** Opening DATA FOR PROCESSING block **

Ltac flatten_links :=
  rewrite ?markdownLink_cons;
  repeat (progress (rewrite <- ?app_assoc; cbn [app])).

Lemma search_skip : forall g s i,
  noMatchWithin g s ->
  search linkRegex (g ++ s) i = search linkRegex s (i + length g).
Proof.
  induction g as [|c g IH]; intros s i H; simpl.
  - rewrite Nat.add_0_r. reflexivity.
  - assert (H0 : match_here linkRegex (c :: g ++ s) = None).
    { apply (H [] (c :: g) eq_refl). discriminate. }
    rewrite H0. rewrite IH.
    + f_equal. lia.
    + intros a b E Hb. apply (H (c :: a) b); [simpl; rewrite E; reflexivity|exact Hb].
Qed.

Lemma search_quiet_tail : forall tail i,
  noMatchWithin tail [] -> search linkRegex tail i = None.
Proof.
  intros tail i H. rewrite <- (app_nil_r tail). rewrite search_skip by exact H.
  reflexivity.
Qed.

Lemma search_found : forall r s i m,
  search r s i = Some m ->
  exists g t,
    s = g ++ t /\ m_index m = i + length g
    /\ match_here r t = Some (m_rest m, m_caps m)
    /\ m_text m = firstn (length t - length (m_rest m)) t
    /\ (forall a b, g = a ++ b -> b <> [] -> match_here r (b ++ t) = None).
Proof.
  induction s as [|c s IH]; intros i m H; simpl in H.
  - destruct (match_here r []) as [[rest caps]|] eqn:E; [|discriminate].
    injection H as <-. exists [], []. simpl. rewrite E. repeat split; auto.
    intros a b Hab Hb. destruct a; destruct b; try discriminate. contradiction.
  - destruct (match_here r (c :: s)) as [[rest caps]|] eqn:E.
    + injection H as <-. exists [], (c :: s). simpl. rewrite E.
      repeat split; auto.
      intros a b Hab Hb. destruct a; destruct b; try discriminate. contradiction.
    + apply IH in H. destruct H as [g [t [-> [Hi [Hm [Ht Hq]]]]]].
      exists (c :: g), t. simpl. repeat split; auto; [lia|].
      intros a b Hab Hb. destruct a as [|x a]; simpl in Hab.
      * subst b. simpl. exact E.
      * injection Hab as _ Hab. apply (Hq a b Hab Hb).
Qed.

Lemma search_nowhere : forall r s i,
  search r s i = None -> forall a b, s = a ++ b -> match_here r b = None.
Proof.
  induction s as [|c s IH]; intros i H a b E; simpl in H.
  - destruct a; destruct b; try discriminate.
    destruct (match_here r []); [destruct p; discriminate|reflexivity].
  - destruct (match_here r (c :: s)) as [[rest caps]|] eqn:Em; [discriminate|].
    destruct a as [|x a]; simpl in E.
    + subst b. exact Em.
    + injection E as _ E. apply (IH _ H a b E).
Qed.

Lemma first_split : forall (c : char16) s,
  In c s -> exists pre post, s = pre ++ c :: post /\ ~ In c pre.
Proof.
  induction s as [|x s IH]; intros H; [contradiction|].
  destruct (N.eq_dec x c) as [->|Hne].
  - exists [], s. split; [reflexivity|]. intros [].
  - destruct H as [H|H]; [contradiction|].
    destruct (IH H) as [pre [post [-> Hn]]].
    exists (x :: pre), post. split; [reflexivity|].
    intros [E|E]; [contradiction|]. apply (Hn E).
Qed.

Lemma isLinkTarget_chars : forall u, isLinkTarget u -> ~ In c_rparen u.
Proof.
  intros u [scheme [host [path [-> [Hs [Hh [_ Hr]]]]]]] Hi.
  repeat (apply in_app_or in Hi; destruct Hi as [Hi|Hi]);
    try (destruct Hs as [-> | ->]; simpl in Hi;
         repeat (destruct Hi as [Hi|Hi]; [discriminate|]); contradiction);
    try (destruct Hh as [-> | ->]; simpl in Hi;
         repeat (destruct Hi as [Hi|Hi]; [discriminate|]); contradiction);
    try (simpl in Hi; repeat (destruct Hi as [Hi|Hi]; [discriminate|]); contradiction);
    tauto.
Qed.

Lemma linkTarget_matches : forall e u rest,
  ~ In c_rbracket e -> isLinkTarget u ->
  match_here linkRegex (markdownLink e u ++ rest) = Some (rest, [(2, u); (1, e)]).
Proof.
  intros e u rest He [scheme [host [path [-> [Hs [Hh [Hp Hn]]]]]]].
  apply rewritten_link_matches; assumption.
Qed.

(** The prefix [scheme ++ host ++ 'fatebook.io/q/'] holds no opening bracket. *)
Lemma target_prefix_no_bracket : forall scheme host,
  scheme = js "http://" \/ scheme = js "https://" ->
  host = [] \/ host = js "www." ->
  ~ In c_lbracket (scheme ++ host ++ js "fatebook.io/q/").
Proof.
  intros scheme host Hs Hh Hi.
  repeat (apply in_app_or in Hi; destruct Hi as [Hi|Hi]);
    try (destruct Hs as [-> | ->]; simpl in Hi;
         repeat (destruct Hi as [Hi|Hi]; [discriminate|]); contradiction);
    try (destruct Hh as [-> | ->]; simpl in Hi;
         repeat (destruct Hi as [Hi|Hi]; [discriminate|]); contradiction);
    try (simpl in Hi; repeat (destruct Hi as [Hi|Hi]; [discriminate|]); contradiction).
Qed.

(** Whether an attempt inside the text before a link succeeds does not
    depend on the text of that link, nor on what follows the link. *)
Lemma noMatch_transfer : forall g t u rest t' rest',
  ~ In c_rbracket t -> ~ In c_rbracket t' -> isLinkTarget u ->
  noMatchWithin g (markdownLink t u ++ rest) ->
  noMatchWithin g (markdownLink t' u ++ rest').
Proof.
  intros g t u rest t' rest' Ht Ht' Hu H a b Hg Hb.
  destruct (match_here linkRegex (b ++ markdownLink t' u ++ rest'))
    as [[r caps]|] eqn:E; [exfalso|reflexivity].
  assert (Hgoal : exists e u0 z,
             b ++ markdownLink t u ++ rest = markdownLink e u0 ++ z
             /\ ~ In c_rbracket e /\ isLinkTarget u0).
  2:{ destruct Hgoal as [e [u0 [z [Eq [He Hu0]]]]].
      pose proof (H a b Hg Hb) as Hn. rewrite Eq in Hn.
      rewrite (@linkTarget_matches e u0 z He Hu0) in Hn. discriminate. }
  apply linkRegex_question_link in E.
  destruct E as [x [sc [ho [pa [E [_ [Hx [Hs [Hh [Hp Hn]]]]]]]]]].
  assert (HU : isLinkTarget (sc ++ ho ++ js "fatebook.io/q/" ++ pa))
    by (exists sc, ho, pa; auto).
  remember (sc ++ ho ++ js "fatebook.io/q/" ++ pa) as U eqn:EU.
  pose proof (isLinkTarget_chars HU) as HUr.
  pose proof (isLinkTarget_chars Hu) as Hur.
  rewrite !markdownLink_cons in E.
  destruct b as [|c b1]; [contradiction|].
  cbn [app] in E. injection E as -> E.
  destruct (in_dec N.eq_dec c_rbracket b1) as [Hin|Hnin].
  - (* the text ends inside the gap *)
    destruct (@first_split _ _ Hin) as [x0 [b2 [-> Hx0]]].
    rewrite <- app_assoc in E. cbn [app] in E.
    apply first_delimiter in E; [|exact Hx0|exact Hx].
    destruct E as [<- E].
    destruct b2 as [|c2 b3]; [discriminate|].
    cbn [app] in E. injection E as -> E.
    destruct (in_dec N.eq_dec c_rparen b3) as [Hin3|Hnin3].
    + (* the whole match lies inside the gap *)
      destruct (@first_split _ _ Hin3) as [u0 [b4 [-> Hu0]]].
      rewrite <- app_assoc in E. cbn [app] in E.
      apply first_delimiter in E; [|exact Hu0|exact HUr].
      destruct E as [-> _].
      exists x0, U, (b4 ++ markdownLink t u ++ rest).
      split; [|split; [exact Hx0|exact HU]].
      flatten_links. reflexivity.
    + (* the target runs into the link *)
      pose proof (@occurrence_after _ _ _ _ _ _ E Hnin3) as Hlen.
      destruct (@app_eq_split _ _ _ _ _ E Hlen) as [l [HU' El]].
      destruct l as [|cl l1]; [discriminate|].
      cbn [app] in El. injection El as <- El.
      assert (Hpre : ~ In c_lbracket (sc ++ ho ++ js "fatebook.io/q/"))
        by (apply target_prefix_no_bracket; assumption).
      assert (HU2 : (sc ++ ho ++ js "fatebook.io/q/") ++ pa = b3 ++ c_lbracket :: l1)
        by (rewrite <- HU', EU, <- !app_assoc; reflexivity).
      pose proof (@occurrence_after _ _ _ _ _ _ HU2 Hpre) as Hlen2.
      destruct (@app_eq_split _ _ _ _ _ HU2 Hlen2) as [p1 [Hb3 Hpa]].
      assert (Hin4 : In c_rparen (c_lbracket :: t ++ c_rbracket :: c_lparen :: u
                                    ++ c_rparen :: rest)).
      { right. apply in_or_app. right. right. right.
        apply in_or_app. right. left. reflexivity. }
      destruct (@first_split _ _ Hin4) as [z0 [z1 [Ez Hz0]]].
      destruct z0 as [|cz z0]; [discriminate|].
      exists x0, (sc ++ ho ++ js "fatebook.io/q/" ++ (p1 ++ cz :: z0)), z1.
      split; [|split; [exact Hx0|]].
      * rewrite Hb3. flatten_links. rewrite Ez. flatten_links. reflexivity.
      * exists sc, ho, (p1 ++ cz :: z0). repeat split; auto.
        -- destruct p1; discriminate.
        -- intros Hi. apply in_app_or in Hi. destruct Hi as [Hi|Hi].
           ++ apply Hn. rewrite Hpa. apply in_or_app. left. exact Hi.
           ++ apply Hz0. exact Hi.
  - (* the text runs into the link *)
    assert (Hb1 : ~ In c_rbracket (b1 ++ c_lbracket :: t')).
    { intros Hi. apply in_app_or in Hi. destruct Hi as [Hi|[Hi|Hi]];
        [contradiction|discriminate|contradiction]. }
    replace (b1 ++ c_lbracket :: t' ++ c_rbracket :: c_lparen :: u ++ c_rparen :: rest')
      with ((b1 ++ c_lbracket :: t') ++ c_rbracket :: c_lparen :: u ++ c_rparen :: rest')
      in E by (rewrite <- app_assoc; reflexivity).
    apply first_delimiter in E; [|exact Hb1|exact Hx].
    destruct E as [_ E]. injection E as E.
    apply first_delimiter in E; [|exact Hur|exact HUr].
    destruct E as [Eu _].
    exists (b1 ++ c_lbracket :: t), u, rest.
    split; [|split; [|exact Hu]].
    + flatten_links. reflexivity.
    + intros Hi. apply in_app_or in Hi. destruct Hi as [Hi|[Hi|Hi]];
        [contradiction|discriminate|contradiction].
Qed.

End SkippedText.

Section ScannedDocuments.
#[local] Arguments markdownLink : simpl never.
Context {ops : NumberOps} {glyphs : StatusGlyphs}.
Variable fetch : jsstring -> FetchOutcome.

** Closing DATA FOR PROCESSING block **

• [WORK REQUIRED]:
Would you quote everything above from the line containing "split; [|split; [exact Hx0|exact HU]]." down to the line containing "pose proof (@occurrence_after _ _ _ _ _ _ HU2"? Include both of those lines and nothing else.

• [EXERCISE RESPONSE]:
      split; [|split; [exact Hx0|exact HU]].
      flatten_links. reflexivity.
    + (* the target runs into the link *)
      pose proof (@occurrence_after _ _ _ _ _ _ E Hnin3) as Hlen.
      destruct (@app_eq_split _ _ _ _ _ E Hlen) as [l [HU' El]].
      destruct l as [|cl l1]; [discriminate|].
      cbn [app] in El. injection El as <- El.
      assert (Hpre : ~ In c_lbracket (sc ++ ho ++ js "fatebook.io/q/"))
        by (apply target_prefix_no_bracket; assumption).
      assert (HU2 : (sc ++ ho ++ js "fatebook.io/q/") ++ pa = b3 ++ c_lbracket :: l1)
        by (rewrite <- HU', EU, <- !app_assoc; reflexivity).
      pose proof (@occurrence_after _ _ _ _ _ _ HU2 Hpre) as Hlen2.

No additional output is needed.